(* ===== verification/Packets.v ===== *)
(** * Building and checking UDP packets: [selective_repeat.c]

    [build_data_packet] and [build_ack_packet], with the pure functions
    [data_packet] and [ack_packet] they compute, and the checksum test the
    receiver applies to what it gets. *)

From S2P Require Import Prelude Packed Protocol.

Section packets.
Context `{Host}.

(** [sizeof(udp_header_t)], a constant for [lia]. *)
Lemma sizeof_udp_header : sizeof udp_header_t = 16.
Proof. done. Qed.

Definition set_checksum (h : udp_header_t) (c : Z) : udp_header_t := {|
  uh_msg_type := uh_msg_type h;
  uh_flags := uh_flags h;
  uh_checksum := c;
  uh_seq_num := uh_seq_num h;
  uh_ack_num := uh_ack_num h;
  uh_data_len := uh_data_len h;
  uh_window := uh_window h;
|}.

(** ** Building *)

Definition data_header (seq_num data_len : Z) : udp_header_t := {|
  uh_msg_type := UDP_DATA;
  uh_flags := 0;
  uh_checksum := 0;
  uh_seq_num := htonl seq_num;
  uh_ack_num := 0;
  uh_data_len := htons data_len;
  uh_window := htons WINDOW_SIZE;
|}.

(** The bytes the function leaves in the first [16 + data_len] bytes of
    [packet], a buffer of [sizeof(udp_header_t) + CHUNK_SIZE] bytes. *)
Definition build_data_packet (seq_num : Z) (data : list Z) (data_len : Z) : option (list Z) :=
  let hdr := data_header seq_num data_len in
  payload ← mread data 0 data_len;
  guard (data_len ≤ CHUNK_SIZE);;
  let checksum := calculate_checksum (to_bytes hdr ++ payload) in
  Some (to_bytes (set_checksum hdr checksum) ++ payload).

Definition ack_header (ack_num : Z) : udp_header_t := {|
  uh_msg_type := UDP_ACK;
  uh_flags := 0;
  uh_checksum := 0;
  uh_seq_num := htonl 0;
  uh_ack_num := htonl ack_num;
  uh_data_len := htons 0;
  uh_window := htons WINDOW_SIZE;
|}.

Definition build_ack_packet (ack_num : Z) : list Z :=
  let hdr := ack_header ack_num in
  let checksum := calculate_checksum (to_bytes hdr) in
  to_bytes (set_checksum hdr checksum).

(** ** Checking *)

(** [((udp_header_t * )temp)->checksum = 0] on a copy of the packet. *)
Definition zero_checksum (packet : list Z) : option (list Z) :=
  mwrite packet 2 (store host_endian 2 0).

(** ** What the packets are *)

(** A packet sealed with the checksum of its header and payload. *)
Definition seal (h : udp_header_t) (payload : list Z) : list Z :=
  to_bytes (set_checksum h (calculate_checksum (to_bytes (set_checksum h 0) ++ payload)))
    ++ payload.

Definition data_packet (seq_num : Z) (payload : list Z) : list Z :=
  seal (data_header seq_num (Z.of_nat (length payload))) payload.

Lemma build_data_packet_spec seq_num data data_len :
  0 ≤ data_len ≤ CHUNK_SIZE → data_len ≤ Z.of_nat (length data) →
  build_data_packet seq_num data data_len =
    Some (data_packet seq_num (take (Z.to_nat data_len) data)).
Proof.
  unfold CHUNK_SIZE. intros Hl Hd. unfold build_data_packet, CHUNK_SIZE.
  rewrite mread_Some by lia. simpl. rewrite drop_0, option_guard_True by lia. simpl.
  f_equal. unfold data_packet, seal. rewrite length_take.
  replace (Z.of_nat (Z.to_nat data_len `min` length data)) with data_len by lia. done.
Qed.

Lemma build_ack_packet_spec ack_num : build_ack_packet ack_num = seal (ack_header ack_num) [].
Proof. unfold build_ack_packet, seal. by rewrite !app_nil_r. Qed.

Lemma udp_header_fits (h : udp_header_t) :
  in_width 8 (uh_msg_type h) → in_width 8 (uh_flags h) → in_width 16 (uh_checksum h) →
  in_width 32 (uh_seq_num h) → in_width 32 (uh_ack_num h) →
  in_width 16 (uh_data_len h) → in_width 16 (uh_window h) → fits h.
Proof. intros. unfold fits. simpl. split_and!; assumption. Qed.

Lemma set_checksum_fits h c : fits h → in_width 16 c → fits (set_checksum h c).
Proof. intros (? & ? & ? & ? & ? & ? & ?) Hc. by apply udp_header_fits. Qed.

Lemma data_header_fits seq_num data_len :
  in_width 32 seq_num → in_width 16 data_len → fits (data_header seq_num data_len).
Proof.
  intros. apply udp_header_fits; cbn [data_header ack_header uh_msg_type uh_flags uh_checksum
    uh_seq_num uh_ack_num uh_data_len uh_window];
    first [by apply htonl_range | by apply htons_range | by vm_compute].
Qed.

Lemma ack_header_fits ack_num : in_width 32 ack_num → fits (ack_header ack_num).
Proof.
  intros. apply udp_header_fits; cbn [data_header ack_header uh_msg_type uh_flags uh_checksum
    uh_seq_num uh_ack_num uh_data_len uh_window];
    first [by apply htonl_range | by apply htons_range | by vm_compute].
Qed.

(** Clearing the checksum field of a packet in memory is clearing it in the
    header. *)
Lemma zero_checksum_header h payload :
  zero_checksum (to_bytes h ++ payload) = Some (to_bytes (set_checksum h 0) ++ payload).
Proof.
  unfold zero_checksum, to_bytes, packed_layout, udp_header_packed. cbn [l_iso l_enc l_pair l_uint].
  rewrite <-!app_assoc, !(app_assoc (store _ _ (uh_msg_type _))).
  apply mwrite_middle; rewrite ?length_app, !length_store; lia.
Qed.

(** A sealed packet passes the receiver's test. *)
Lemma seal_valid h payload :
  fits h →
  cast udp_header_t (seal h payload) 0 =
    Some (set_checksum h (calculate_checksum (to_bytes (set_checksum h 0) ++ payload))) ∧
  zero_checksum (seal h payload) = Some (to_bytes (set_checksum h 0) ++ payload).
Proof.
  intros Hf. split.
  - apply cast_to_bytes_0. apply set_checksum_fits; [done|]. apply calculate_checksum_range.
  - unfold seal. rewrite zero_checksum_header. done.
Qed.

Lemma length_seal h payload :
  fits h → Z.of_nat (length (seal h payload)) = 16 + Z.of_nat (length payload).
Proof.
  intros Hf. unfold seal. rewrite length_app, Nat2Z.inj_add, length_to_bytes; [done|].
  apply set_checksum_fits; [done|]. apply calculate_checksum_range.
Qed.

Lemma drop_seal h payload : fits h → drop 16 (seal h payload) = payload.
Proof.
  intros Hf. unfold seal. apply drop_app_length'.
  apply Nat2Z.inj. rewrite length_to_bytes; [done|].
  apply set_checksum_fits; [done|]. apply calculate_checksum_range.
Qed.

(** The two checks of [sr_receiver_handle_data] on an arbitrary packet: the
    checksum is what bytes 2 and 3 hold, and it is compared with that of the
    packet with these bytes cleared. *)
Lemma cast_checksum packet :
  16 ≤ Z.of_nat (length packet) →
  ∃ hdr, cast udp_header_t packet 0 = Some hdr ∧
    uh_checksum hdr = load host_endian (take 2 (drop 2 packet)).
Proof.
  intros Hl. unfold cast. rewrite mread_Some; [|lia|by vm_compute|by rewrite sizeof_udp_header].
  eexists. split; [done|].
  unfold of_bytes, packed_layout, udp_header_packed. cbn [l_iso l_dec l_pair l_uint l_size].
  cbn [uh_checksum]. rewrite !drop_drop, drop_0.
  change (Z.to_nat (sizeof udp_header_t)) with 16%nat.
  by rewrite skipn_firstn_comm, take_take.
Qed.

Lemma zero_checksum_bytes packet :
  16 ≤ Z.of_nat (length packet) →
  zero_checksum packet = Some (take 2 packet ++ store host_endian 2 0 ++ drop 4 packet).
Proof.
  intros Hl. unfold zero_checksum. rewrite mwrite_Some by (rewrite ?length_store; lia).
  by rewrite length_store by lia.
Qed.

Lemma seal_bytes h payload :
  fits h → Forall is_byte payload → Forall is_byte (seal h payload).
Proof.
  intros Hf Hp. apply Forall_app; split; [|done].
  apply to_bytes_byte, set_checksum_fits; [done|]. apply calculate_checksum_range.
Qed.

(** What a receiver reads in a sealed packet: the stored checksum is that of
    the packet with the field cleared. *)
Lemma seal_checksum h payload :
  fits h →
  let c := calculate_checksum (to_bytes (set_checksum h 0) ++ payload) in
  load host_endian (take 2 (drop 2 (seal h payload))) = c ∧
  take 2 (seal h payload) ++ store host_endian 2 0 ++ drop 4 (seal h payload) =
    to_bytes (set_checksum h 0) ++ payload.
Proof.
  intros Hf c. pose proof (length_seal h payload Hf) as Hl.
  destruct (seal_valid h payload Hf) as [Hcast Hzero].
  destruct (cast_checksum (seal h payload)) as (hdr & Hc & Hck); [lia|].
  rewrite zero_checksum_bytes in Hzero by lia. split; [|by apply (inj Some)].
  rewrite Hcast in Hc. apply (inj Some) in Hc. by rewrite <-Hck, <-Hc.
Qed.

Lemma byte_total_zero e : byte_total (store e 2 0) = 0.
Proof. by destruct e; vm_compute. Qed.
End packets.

▬▬▬

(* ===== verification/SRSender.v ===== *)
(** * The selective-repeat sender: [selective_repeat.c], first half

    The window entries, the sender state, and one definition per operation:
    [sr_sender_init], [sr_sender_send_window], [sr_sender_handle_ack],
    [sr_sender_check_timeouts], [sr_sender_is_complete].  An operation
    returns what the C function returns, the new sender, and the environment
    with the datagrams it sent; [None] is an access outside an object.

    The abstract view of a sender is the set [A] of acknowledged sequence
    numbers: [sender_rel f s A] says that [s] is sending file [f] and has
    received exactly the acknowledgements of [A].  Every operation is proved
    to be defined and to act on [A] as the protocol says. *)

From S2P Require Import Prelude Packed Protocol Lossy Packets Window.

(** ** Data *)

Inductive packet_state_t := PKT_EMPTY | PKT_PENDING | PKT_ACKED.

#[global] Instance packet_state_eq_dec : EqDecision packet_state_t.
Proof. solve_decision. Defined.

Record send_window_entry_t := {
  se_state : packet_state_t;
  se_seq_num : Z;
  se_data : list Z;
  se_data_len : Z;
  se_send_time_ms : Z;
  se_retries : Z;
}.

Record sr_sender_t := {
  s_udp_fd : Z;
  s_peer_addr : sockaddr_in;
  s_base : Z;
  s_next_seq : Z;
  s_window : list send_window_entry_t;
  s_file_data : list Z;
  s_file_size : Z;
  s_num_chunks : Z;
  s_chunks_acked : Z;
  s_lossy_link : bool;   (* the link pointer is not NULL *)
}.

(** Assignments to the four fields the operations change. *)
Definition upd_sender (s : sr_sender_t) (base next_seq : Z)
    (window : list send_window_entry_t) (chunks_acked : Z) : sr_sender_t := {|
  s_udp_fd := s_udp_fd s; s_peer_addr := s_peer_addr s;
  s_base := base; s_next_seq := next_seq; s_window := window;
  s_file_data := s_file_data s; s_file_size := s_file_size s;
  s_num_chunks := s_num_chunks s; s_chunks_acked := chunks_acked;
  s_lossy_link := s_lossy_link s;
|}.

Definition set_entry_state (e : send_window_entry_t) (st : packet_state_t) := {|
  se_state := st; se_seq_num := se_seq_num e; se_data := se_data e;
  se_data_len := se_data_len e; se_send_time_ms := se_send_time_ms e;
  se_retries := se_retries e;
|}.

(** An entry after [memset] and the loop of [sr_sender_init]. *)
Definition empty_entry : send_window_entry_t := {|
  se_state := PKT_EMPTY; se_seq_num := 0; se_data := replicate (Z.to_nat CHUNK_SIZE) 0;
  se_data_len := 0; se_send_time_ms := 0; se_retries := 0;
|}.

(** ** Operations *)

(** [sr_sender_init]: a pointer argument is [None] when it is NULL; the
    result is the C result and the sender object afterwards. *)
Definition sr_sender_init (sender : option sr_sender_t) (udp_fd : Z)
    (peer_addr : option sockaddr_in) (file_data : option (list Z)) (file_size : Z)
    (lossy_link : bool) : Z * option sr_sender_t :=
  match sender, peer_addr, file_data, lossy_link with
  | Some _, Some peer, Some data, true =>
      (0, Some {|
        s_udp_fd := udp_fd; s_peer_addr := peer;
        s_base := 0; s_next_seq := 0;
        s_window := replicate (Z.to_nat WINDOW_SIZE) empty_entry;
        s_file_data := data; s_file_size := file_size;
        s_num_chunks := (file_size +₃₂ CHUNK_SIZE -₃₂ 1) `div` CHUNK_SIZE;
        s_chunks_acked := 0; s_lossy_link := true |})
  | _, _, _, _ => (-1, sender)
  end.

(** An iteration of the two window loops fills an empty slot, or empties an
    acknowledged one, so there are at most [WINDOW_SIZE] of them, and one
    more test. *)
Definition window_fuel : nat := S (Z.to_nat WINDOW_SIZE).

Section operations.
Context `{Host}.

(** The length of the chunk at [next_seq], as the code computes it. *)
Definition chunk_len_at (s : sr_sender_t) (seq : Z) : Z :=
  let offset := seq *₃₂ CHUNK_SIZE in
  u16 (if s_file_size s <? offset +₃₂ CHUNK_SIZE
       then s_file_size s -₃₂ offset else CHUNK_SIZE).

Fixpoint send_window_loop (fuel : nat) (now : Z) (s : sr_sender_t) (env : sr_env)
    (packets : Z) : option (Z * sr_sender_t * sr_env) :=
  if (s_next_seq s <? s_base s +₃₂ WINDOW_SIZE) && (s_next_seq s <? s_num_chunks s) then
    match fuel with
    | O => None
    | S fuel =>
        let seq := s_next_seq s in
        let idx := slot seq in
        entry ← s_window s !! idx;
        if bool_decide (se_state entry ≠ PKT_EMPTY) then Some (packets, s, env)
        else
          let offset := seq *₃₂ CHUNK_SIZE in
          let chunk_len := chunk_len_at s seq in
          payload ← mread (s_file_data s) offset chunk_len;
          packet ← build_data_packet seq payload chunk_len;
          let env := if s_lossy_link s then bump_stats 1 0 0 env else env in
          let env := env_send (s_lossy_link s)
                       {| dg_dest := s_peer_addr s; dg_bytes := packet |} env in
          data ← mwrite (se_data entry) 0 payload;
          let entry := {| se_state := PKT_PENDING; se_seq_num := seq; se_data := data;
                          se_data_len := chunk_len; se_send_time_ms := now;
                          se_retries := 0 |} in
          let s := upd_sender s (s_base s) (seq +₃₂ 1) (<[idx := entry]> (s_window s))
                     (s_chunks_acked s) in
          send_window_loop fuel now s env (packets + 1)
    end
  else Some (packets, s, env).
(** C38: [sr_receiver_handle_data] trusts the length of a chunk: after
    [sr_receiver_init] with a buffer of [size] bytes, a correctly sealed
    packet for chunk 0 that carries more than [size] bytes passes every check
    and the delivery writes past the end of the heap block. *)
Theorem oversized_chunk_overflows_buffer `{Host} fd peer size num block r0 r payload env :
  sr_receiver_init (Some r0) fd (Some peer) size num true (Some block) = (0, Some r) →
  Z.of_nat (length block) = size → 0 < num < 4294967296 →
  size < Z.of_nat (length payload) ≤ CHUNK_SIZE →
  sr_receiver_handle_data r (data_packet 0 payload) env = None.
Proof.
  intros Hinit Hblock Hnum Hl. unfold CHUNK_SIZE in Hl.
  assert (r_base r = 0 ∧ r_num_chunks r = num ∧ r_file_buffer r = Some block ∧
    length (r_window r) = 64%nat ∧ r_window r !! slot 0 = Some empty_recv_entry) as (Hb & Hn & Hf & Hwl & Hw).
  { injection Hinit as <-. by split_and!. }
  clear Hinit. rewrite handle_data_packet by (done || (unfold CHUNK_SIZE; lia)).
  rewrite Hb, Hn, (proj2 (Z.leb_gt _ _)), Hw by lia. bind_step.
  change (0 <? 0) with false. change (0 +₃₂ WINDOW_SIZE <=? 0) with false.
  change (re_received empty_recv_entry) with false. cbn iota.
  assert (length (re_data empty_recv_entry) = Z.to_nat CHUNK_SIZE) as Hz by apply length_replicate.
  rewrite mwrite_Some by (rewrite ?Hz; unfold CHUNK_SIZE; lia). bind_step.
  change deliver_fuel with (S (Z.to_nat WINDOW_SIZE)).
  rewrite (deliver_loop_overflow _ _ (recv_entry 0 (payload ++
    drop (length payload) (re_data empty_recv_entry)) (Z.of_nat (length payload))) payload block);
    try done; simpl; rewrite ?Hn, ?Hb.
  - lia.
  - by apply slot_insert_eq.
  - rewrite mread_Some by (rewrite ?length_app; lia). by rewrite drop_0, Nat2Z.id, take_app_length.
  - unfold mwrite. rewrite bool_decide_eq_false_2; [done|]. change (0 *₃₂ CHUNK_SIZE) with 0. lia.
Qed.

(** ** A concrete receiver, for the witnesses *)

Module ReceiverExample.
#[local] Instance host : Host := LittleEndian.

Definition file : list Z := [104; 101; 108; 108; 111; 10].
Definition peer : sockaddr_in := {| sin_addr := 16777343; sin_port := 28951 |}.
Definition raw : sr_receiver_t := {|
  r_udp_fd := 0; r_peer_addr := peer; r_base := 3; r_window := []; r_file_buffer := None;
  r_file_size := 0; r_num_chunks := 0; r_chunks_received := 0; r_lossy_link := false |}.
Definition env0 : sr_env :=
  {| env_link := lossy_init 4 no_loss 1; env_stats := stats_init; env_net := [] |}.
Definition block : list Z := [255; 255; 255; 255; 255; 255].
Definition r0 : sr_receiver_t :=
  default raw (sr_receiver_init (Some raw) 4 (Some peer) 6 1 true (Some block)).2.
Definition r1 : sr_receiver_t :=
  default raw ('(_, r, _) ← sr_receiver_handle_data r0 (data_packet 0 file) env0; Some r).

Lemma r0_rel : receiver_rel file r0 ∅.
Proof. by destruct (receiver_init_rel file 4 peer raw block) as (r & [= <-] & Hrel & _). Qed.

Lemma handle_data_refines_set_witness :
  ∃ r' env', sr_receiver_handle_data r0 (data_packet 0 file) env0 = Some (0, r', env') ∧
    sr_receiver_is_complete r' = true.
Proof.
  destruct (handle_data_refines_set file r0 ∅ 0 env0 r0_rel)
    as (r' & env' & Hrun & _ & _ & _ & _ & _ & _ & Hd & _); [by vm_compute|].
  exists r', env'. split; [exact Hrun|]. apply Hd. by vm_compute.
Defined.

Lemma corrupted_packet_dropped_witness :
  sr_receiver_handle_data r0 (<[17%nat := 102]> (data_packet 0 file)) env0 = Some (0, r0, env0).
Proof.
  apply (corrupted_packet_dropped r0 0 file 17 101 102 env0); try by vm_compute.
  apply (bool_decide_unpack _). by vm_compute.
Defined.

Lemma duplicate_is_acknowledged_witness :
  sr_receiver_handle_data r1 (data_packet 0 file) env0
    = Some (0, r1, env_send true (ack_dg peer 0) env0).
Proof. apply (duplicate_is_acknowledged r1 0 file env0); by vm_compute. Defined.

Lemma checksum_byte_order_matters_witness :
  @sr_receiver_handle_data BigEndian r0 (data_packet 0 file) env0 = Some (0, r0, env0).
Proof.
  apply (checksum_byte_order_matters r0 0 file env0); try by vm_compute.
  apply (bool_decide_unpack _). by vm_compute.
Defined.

▬▬▬

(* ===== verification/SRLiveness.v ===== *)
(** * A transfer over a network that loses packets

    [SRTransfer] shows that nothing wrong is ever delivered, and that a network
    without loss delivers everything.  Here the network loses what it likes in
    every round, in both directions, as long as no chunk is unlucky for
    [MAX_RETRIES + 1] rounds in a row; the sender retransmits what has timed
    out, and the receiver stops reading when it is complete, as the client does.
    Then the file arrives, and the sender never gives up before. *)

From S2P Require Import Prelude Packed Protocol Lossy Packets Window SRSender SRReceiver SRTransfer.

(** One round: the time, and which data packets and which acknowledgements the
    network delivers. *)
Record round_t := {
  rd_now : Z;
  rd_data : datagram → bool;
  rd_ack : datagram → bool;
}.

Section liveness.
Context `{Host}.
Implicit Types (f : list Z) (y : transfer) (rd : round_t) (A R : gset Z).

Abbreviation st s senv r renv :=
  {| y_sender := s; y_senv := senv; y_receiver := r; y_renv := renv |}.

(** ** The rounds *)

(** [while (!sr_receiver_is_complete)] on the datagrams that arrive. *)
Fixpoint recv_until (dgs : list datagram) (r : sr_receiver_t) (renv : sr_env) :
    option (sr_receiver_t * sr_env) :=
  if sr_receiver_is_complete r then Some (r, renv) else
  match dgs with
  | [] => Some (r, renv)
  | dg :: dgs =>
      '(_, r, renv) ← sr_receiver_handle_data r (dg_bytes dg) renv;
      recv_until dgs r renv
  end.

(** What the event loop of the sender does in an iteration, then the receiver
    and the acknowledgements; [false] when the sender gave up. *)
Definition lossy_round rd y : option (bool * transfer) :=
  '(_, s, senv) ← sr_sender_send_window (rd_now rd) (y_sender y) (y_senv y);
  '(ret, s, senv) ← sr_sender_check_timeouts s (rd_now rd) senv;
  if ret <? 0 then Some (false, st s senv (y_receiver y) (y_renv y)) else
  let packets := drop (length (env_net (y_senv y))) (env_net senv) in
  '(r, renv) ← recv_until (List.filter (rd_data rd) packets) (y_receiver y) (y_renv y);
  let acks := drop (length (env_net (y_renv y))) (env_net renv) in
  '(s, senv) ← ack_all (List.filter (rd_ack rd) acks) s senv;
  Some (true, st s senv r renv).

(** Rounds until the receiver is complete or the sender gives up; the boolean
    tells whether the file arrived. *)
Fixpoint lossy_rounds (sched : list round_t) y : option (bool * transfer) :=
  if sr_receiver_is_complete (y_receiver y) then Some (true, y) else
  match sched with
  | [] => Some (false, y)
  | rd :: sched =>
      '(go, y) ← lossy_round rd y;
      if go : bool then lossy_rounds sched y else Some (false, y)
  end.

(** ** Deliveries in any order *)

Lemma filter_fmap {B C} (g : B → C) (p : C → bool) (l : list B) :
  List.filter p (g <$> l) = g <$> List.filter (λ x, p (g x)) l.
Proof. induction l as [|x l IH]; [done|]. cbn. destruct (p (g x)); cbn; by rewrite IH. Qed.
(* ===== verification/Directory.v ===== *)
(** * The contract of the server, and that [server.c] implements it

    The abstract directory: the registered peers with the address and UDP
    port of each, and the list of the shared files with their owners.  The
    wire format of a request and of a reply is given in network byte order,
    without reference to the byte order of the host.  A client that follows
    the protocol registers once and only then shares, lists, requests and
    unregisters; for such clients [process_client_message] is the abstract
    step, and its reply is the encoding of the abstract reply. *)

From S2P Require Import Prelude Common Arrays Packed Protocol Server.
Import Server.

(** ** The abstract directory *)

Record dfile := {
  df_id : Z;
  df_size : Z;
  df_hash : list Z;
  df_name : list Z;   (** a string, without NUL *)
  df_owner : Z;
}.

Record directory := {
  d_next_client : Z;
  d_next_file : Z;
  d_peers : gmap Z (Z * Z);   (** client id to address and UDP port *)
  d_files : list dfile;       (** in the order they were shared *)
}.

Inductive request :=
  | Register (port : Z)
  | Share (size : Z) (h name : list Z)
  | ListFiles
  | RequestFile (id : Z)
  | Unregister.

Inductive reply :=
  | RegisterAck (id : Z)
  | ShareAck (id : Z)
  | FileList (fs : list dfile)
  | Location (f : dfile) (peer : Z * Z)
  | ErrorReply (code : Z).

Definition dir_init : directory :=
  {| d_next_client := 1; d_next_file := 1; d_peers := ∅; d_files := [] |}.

▬▬▬

> _Problem requirements_
Write out, from the lines above, only those from the line with "(** C38: [sr_receiver_handle_data]" to the line with "Definition peer : sockaddr_in", exactly as given, including the first and the last.

> _Solution for this exercise_
(** C38: [sr_receiver_handle_data] trusts the length of a chunk: after
    [sr_receiver_init] with a buffer of [size] bytes, a correctly sealed
    packet for chunk 0 that carries more than [size] bytes passes every check
    and the delivery writes past the end of the heap block. *)
Theorem oversized_chunk_overflows_buffer `{Host} fd peer size num block r0 r payload env :
  sr_receiver_init (Some r0) fd (Some peer) size num true (Some block) = (0, Some r) →
  Z.of_nat (length block) = size → 0 < num < 4294967296 →
  size < Z.of_nat (length payload) ≤ CHUNK_SIZE →
  sr_receiver_handle_data r (data_packet 0 payload) env = None.
Proof.
  intros Hinit Hblock Hnum Hl. unfold CHUNK_SIZE in Hl.
  assert (r_base r = 0 ∧ r_num_chunks r = num ∧ r_file_buffer r = Some block ∧
    length (r_window r) = 64%nat ∧ r_window r !! slot 0 = Some empty_recv_entry) as (Hb & Hn & Hf & Hwl & Hw).
  { injection Hinit as <-. by split_and!. }
  clear Hinit. rewrite handle_data_packet by (done || (unfold CHUNK_SIZE; lia)).
  rewrite Hb, Hn, (proj2 (Z.leb_gt _ _)), Hw by lia. bind_step.
  change (0 <? 0) with false. change (0 +₃₂ WINDOW_SIZE <=? 0) with false.
  change (re_received empty_recv_entry) with false. cbn iota.
  assert (length (re_data empty_recv_entry) = Z.to_nat CHUNK_SIZE) as Hz by apply length_replicate.
  rewrite mwrite_Some by (rewrite ?Hz; unfold CHUNK_SIZE; lia). bind_step.
  change deliver_fuel with (S (Z.to_nat WINDOW_SIZE)).
  rewrite (deliver_loop_overflow _ _ (recv_entry 0 (payload ++
    drop (length payload) (re_data empty_recv_entry)) (Z.of_nat (length payload))) payload block);
    try done; simpl; rewrite ?Hn, ?Hb.
  - lia.
  - by apply slot_insert_eq.
  - rewrite mread_Some by (rewrite ?length_app; lia). by rewrite drop_0, Nat2Z.id, take_app_length.
  - unfold mwrite. rewrite bool_decide_eq_false_2; [done|]. change (0 *₃₂ CHUNK_SIZE) with 0. lia.
Qed.

(** ** A concrete receiver, for the witnesses *)

Module ReceiverExample.
#[local] Instance host : Host := LittleEndian.

Definition file : list Z := [104; 101; 108; 108; 111; 10].
Definition peer : sockaddr_in := {| sin_addr := 16777343; sin_port := 28951 |}.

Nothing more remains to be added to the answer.